Records for processing Block Start
(* ===== verification/DateNumber.v ===== *)
(** * Dates and numbers read from text, and rule periods

    Models [apps/api/src/domain/date-number.ts] and
    [apps/api/src/domain/effective-rule.ts].  Dates are time values ([JsDate]),
    numbers binary64 ([JsNumber]); a value the code types
    [string | null | undefined] is an [option str]. *)

From S2P Require Import Prelude JsNumber SafeInteger JsString JsDate.

Local Open Scope Z_scope.

(** A problem found while reading a cell. *)
Record ParseIssue := {
  columnName : str;
  errorCode : str;
  message : str;
  rawValue : option str
}.

(** ** The formats a date is accepted in *)

Definition between (lo hi : nat) (s : str) : bool :=
  (lo <=? List.length s)%nat && (List.length s <=? hi)%nat && all_digits s.

(** [/^(\d{4})(\d{2})(\d{2})$/] *)
Definition match_compact (s : str) : option (str * str * str) :=
  if between 8 8 s then Some (firstn 4 s, firstn 2 (skipn 4 s), skipn 6 s) else None.

(** [/^(\d{4})<sep>(\d{1,2})<sep>(\d{1,2})$/] *)
Definition match_separated (sep : N) (s : str) : option (str * str * str) :=
  match split_on sep s with
  | [y; m; d] => if between 4 4 y && between 1 2 m && between 1 2 d then Some (y, m, d) else None
  | _ => None
  end.

(** [/^(\d{4})\.\s*(\d{1,2})\.\s*(\d{1,2})\.?$/] *)
Definition match_dotted (s : str) : option (str * str * str) :=
  let check y m d :=
    if between 4 4 y && between 1 2 (drop_ws m) && between 1 2 (drop_ws d)
    then Some (y, drop_ws m, drop_ws d) else None in
  match split_on 46 s with
  | [y; m; d] => check y m d
  | [y; m; d; []] => check y m d
  | _ => None
  end.

Definition option_or {A} (x y : option A) : option A := match x with Some _ => x | None => y end.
Records for processing Block End
Task goal:
Look through the listing above and copy each line where the string "apps" occurs.

Solved exercise:
    Models [apps/api/src/domain/date-number.ts] and
    [apps/api/src/domain/effective-rule.ts].  Dates are time values ([JsDate]),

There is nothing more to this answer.